Economy sends business people back to school for fresh skills

Worrying about their job prospects and sometimes finding themselves with too much time on their hands many northern Nevada residents are returning to school.

Some recent graduates, meanwhile, are deciding to delay their entry into an unwelcoming job market and instead are staying in school to pursue graduate-level degrees or other coursework.

"People are looking at how they can make themselves more valuable," says Kathy Gamboa, director of the University of Phoenix campus in Reno.

In some instances, she says workers who lost jobs during the downturn are learning new skills to pursue new careers.
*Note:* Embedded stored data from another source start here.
Definition assemble (p : Peer) (so : Socket.Socket) (net : Socket.Net) : Connection.State :=
  Connection.MkState (conn p) so net (read_at p) (waits p) (told p).
Definition apart (i : nat) (st : Connection.State) : Peer :=
  MkPeer (Connection.conn st) i (Connection.read_at st) (Connection.handlers st) (Connection.signals st).

(** An operation of connection [h], in the strand or not. *)
Definition on_connection (inside : bool) (h : handle) (m : M Connection.State unit) : M RudpTransport unit := λ s,
  match peers s !! h with
  | Some p =>
      match nodes s !! mux p with
      | Some n =>
          match Multiplexer.sockets n !! h with
          | Some so =>
              match m (assemble p so ((Multiplexer.net n).1, outside s)) with
              | Ok (_, st) =>
                  let fresh := take (length (Connection.signals st) - length (told p)) (Connection.signals st) in
                  let n' := Multiplexer.put h (Connection.socket_ st, Connection.net st) n in
                  Ok (tt, foldr (heard inside h (Connection.remote_endpoint_ (conn p)))
                    (set_outside (Connection.net st).2 (set_nodes (<[mux p := n']> (nodes s))
                      (set_peers (<[h := apart (mux p) st]> (peers s)) s))) fresh)
              | Fault f => Fault f
              end
          | None => Fault OutOfBounds
          end
      | None => Fault OutOfBounds
      end
  | None => Fault OutOfBounds
  end.

(** [std::make_shared<RudpConnection>]: its handle *)
Definition make_connection (ep : endpoint) : M RudpTransport handle :=
  s ← get;
  let h := fresh (dom (peers s)) in
  on_node (multiplexer_ s) (Multiplexer.new_socket_at fuel h);;
  modify (λ s, set_peers (<[h := MkPeer (Connection.MkConnection true not_a_date_time not_a_date_time ep [] 0 0
    kDefaultInitialTimeout Connection.kNoTimeout) (multiplexer_ s) 0 [] []]> (peers s)) s);;
  mret h.

(** ** Dispatching and accepting *)

Definition StartDispatch : M RudpTransport unit := s ← get; dispatch (TDispatch (multiplexer_ s)).

Definition HandleDispatch (m : nat) : M RudpTransport unit :=
  open ← on_node m (gets Multiplexer.socket_is_open);
  when open StartDispatch.

(** The acceptor is used through a pointer, which may be null. *)
Definition StartAccept : M RudpTransport unit :=
  h ← make_connection endpoint_none;
  s ← get;
  match acceptor_ s with
  | Some a =>
      acc ← on_node (multiplexer_ s) (Multiplexer.acceptor a);
      on_node (multiplexer_ s) (Multiplexer.AsyncAccept a h);;
      dispatch (TAccept (multiplexer_ s) a h (S (length (Multiplexer.waiting_accept_ acc))))
  | None => throw OutOfBounds
  end.

Definition HandleAccept (m : nat) (a h : handle) (ec : bool) : M RudpTransport unit :=
  open ← on_node m (gets (Multiplexer.IsOpen a));
  if negb open then mret tt
  else
    when (negb ec) (DoInsertConnection h;; on_connection true h (Connection.StartReceiving fuel h));;
    StartAccept.

(** ** Listening *)

Definition CloseAcceptor (m : nat) (a : handle) : M RudpTransport unit := on_node m (Multiplexer.Close a).
Definition CloseMultiplexer (m : nat) : M RudpTransport unit := on_node m Multiplexer.CloseMultiplexer.

Definition new_acceptor_handle (s : RudpTransport) : handle :=
  fresh (default ∅ (dom ∘ Multiplexer.acceptors <$> nodes s !! multiplexer_ s)).

(** [open_ec], [io_control_ec], [bind_ec]: as for [Multiplexer.Open_on]. *)
Definition StartListening (ep : endpoint) (open_ec io_control_ec bind_ec : bool) :
    M RudpTransport TransportCondition :=
  s ← get;
  if negb (listening_port_ s =? 0) then mret kAlreadyStarted
  else
    condition ← on_node (multiplexer_ s) (Multiplexer.Open_on ep open_ec io_control_ec bind_ec);
    if negb (bool_decide (condition = kSuccess)) then mret condition
    else
      let a := new_acceptor_handle s in
      on_node (multiplexer_ s) (Multiplexer.new_acceptor a);;
      modify (set_acceptor (Some a));;
      modify (set_listening (ep_port ep));;
      modify (set_details (Endpoint _ (ep_address ep) (ep_port ep)));;
      StartAccept;;
      StartDispatch;;
      mret kSuccess.

Definition Bootstrap : M RudpTransport TransportCondition := mret kSuccess.

Definition StopListening (inside : bool) : M RudpTransport unit :=
  s ← get;
  match acceptor_ s with
  | Some a => if inside then CloseAcceptor (multiplexer_ s) a else dispatch (TCloseAcceptor (multiplexer_ s) a)
  | None => mret tt
  end;;
  (if inside then CloseMultiplexer (multiplexer_ s) else dispatch (TCloseMultiplexer (multiplexer_ s)));;
  modify (set_listening 0);;
  modify (set_acceptor None);;
  modify (λ s, set_nodes (nodes s ++ [Multiplexer.new_node (outside s)]) s);;
  modify (λ s, set_multiplexer (length (nodes s) - 1) s).

(** ** Sending *)

(** Opens the multiplexer unless it is open: the error, or whether it was opened now. *)
Definition open_multiplexer (open_ec io_control_ec : bool) : M RudpTransport (TransportCondition + bool) :=
  s ← get;
  open ← on_node (multiplexer_ s) (gets Multiplexer.socket_is_open);
  if open : bool then mret (inr false)
  else
    condition ← on_node (multiplexer_ s) (Multiplexer.Open_as_client open_ec io_control_ec);
    if bool_decide (condition = kSuccess) then mret (inr true) else mret (inl condition).

Definition start_connection (ep : endpoint) (k : Connection.start) (opened : TransportCondition + bool) :
    M RudpTransport unit :=
  match opened with
  | inl condition => emit (EError condition ep)
  | inr multiplexer_opened_now =>
      h ← make_connection ep;
      DoInsertConnection h;;
      on_connection true h (Connection.begin_ fuel h k);;
      when multiplexer_opened_now StartDispatch
  end.

Definition DoSend (data : list Z) (ep : endpoint) (timeout : Z) (open_ec io_control_ec : bool) : M RudpTransport unit :=
  opened ← open_multiplexer open_ec io_control_ec;
  start_connection ep (Connection.ToSend data timeout) opened.
Definition DoConnect (ep : endpoint) (timeout : Z) (open_ec io_control_ec : bool) : M RudpTransport unit :=
  opened ← open_multiplexer open_ec io_control_ec;
  start_connection ep (Connection.ToConnect timeout) opened.

Definition Send (data : list Z) (ep : endpoint) (timeout : Z) : M RudpTransport unit := dispatch (TSend data ep timeout).
Definition Connect (ep : endpoint) (timeout : Z) : M RudpTransport unit := dispatch (TConnect ep timeout).
Definition ConnectCallback (result : TransportCondition) (data : list Z) (ep : endpoint) (timeout : Z) :
    M RudpTransport unit :=
  when (bool_decide (result = kSuccess)) (Send data ep timeout).
(** The message handler of the rendezvous request is a null pointer. *)
Definition SendTo (data : list Z) (remote_contact : Contact.Contact) (timeout : Z) : M RudpTransport unit :=
  if negb (bool_decide (ep_address (Contact.rendezvous_endpoint_ remote_contact) = ip_none)) then throw OutOfBounds
  else Send data (Contact.endpoint_ remote_contact) timeout.

(** The destructor: no connection can lock the transport any more, and those of the
    set are told to close. *)
Definition destroy : M RudpTransport unit :=
  modify (λ s, set_peers (map_imap (λ h p, Some (MkPeer (Connection.set_attached false (conn p)) (mux p) (read_at p)
    (waits p ++ (if bool_decide (h ∈ connections_ s) then [Connection.MkPending Connection.HClose 0] else []))
    (told p))) (peers s)) s).

(** ** Running

    [queue]: the datagrams that a receive and the reads after it return. *)
Definition run_task (t : task) (open_ec io_control_ec : bool) (queue : list (list Z * endpoint)) : M RudpTransport unit :=
  match t with
  | TCloseAcceptor m a => CloseAcceptor m a
  | TCloseMultiplexer m => CloseMultiplexer m
  | TRemove h => modify (DoRemoveConnection h)
  | TAccept m a h _ =>
      ec ← on_node m (Multiplexer.AcceptOp h);
      HandleAccept m a h (Connection.failed ec)
  | TDispatch m => on_node m (Multiplexer.DispatchOp queue);; HandleDispatch m
  | TSend data ep timeout => DoSend data ep timeout open_ec io_control_ec
  | TConnect ep timeout => DoConnect ep timeout open_ec io_control_ec
  end.

(** An accept completes when the acceptor's timer was cancelled since; the others
    may run at any time, but nothing is received from a closed socket. *)
Definition ready (t : task) (queue : list (list Z * endpoint)) (s : RudpTransport) : bool :=
  match t with
  | TAccept m a _ since =>
      from_option (Connection.completed since ∘ Multiplexer.waiting_accept_) false
        (nodes s !! m ≫= λ n, Multiplexer.acceptors n !! a)
  | TDispatch m => from_option Multiplexer.socket_is_open false (nodes s !! m) || bool_decide (queue = [])
  | _ => true
  end.

Definition complete_task (i : nat) (open_ec io_control_ec : bool) (queue : list (list Z * endpoint)) :
    M RudpTransport unit :=
  s ← get;
  match tasks s !! i with
  | Some t =>
      when (ready t queue s) (
        modify (set_tasks (delete i (tasks s)));; run_task t open_ec io_control_ec queue)
  | None => mret tt
  end.

(** The [i]-th handler of connection [h]; messages are dispatched outside the strand. *)
Definition in_strand (h : Connection.handler) : bool :=
  match h with Connection.HDispatchMessage => false | _ => true end.
Definition complete_handler (h : handle) (i : nat) (ec : bool) : M RudpTransport unit :=
  s ← get;
  match peers s !! h ≫= λ p, waits p !! i with
  | Some k => on_connection (in_strand (Connection.p_handler k)) h (Connection.complete respond i ec)
  | None => mret tt
  end.

Inductive call :=
  | CListen (ep : endpoint) (open_ec io_control_ec bind_ec : bool)
  | CStop (inside : bool)
  | CSend (data : list Z) (ep : endpoint) (timeout : Z)
  | CSendTo (data : list Z) (contact : Contact.Contact) (timeout : Z)
  | CConnect (ep : endpoint) (timeout : Z)
  | CTask (i : nat) (open_ec io_control_ec : bool) (queue : list (list Z * endpoint))
  | CHandler (h : handle) (i : nat) (ec : bool).

Definition run_call (k : call) : M RudpTransport unit :=
  match k with
  | CListen ep e1 e2 e3 => _ ← StartListening ep e1 e2 e3; mret tt
  | CStop inside => StopListening inside
  | CSend data ep timeout => Send data ep timeout
  | CSendTo data contact timeout => SendTo data contact timeout
  | CConnect ep timeout => Connect ep timeout
  | CTask i e1 e2 queue => complete_task i e1 e2 queue
  | CHandler h i ec => complete_handler h i ec
  end.

(** Reached by calls that satisfy [can]. *)
Inductive reachable (can : call → Prop) : RudpTransport → Prop :=
  | reachable_new w : reachable can (new_transport w)
  | reachable_step s k s' : reachable can s → can k → run_call k s = Ok (tt, s') → reachable can s'.
End transport.

(** ** The set of connections *)

Section membership.
Context `{Environment} (fuel : nat) (respond : list Z → list Z * Z).
Implicit Types (s : RudpTransport) (h : handle) (p : Peer).
#[local] Existing Instance Connection.signal_eq_dec.

Definition attached p : bool := Connection.attached (conn p).
Definition told_ok p : Prop :=
  if attached p then Forall Connection.ordinary (told p)
  else ∃ rest, Forall Connection.ordinary rest ∧
    (told p = Connection.SRemoveConnection :: rest ∨
     ∃ e, told p = Connection.SRemoveConnection :: Connection.SError e :: rest).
Others figure that improved skills will help them keep the jobs they have.

Among the University of Phoenix programs that are drawing interest, she says, are a master's in management that sharpens the skills of business people, a school counseling program for students looking for a possible career change and a bachelor's in business with an emphasis on green and sustainable practices for students who want to position themselves for the economy's future.

Truckee Meadows Community College, meanwhile, has seen an influx of students that includes an increasing number of former construction workers who want new skills to pursue a different career.

Sidney Sullivan, an employment specialist in the school's re-entry center, says health-related careers such as nursing and radiological technology are getting a fresh look from a number of students who are coming in from the economic storms.

Others are working on business degrees as they prepare for new lives as entrepreneurs.

Another sign of the times, Sullivan says: Students appear to be taking more classes each semester, perhaps because they can't find work and decide to use their otherwise idle time productively.

The University of Nevada, Reno, hasn't seen a surge of students returning from the world of work, says Nancy Markee, director of UNR's academic advising center.

"We haven't seen as many as I thought we would," she says. "I would have expected more."

Some potential students who have lost jobs, Markee says, may not have the money to return to school.

UNR is making a concerted effort, she says, to reach students who left the university before they completed a degree.

The pitch: College graduates earn 30 to 50 percent more during their lifetimes than folks who didn't finish their degrees.

And UNR's marketing effort emphasizes the possibility that financial aid may help otherwise strapped students.

The school believes hundreds of potential participants in the program live in northern Nevada, and some of them are only a class or two short of a degree.

The challenge, says Nancy Markee, director of UNR's academic advising center, is tracking down those former students so the university can make its pitch.

Some students are learning that a return to school gives them more than new skills to use their career.

Gamboa notes that classes also provide a networking opportunity where students can learn about the hiring plans of the employers of their fellow students.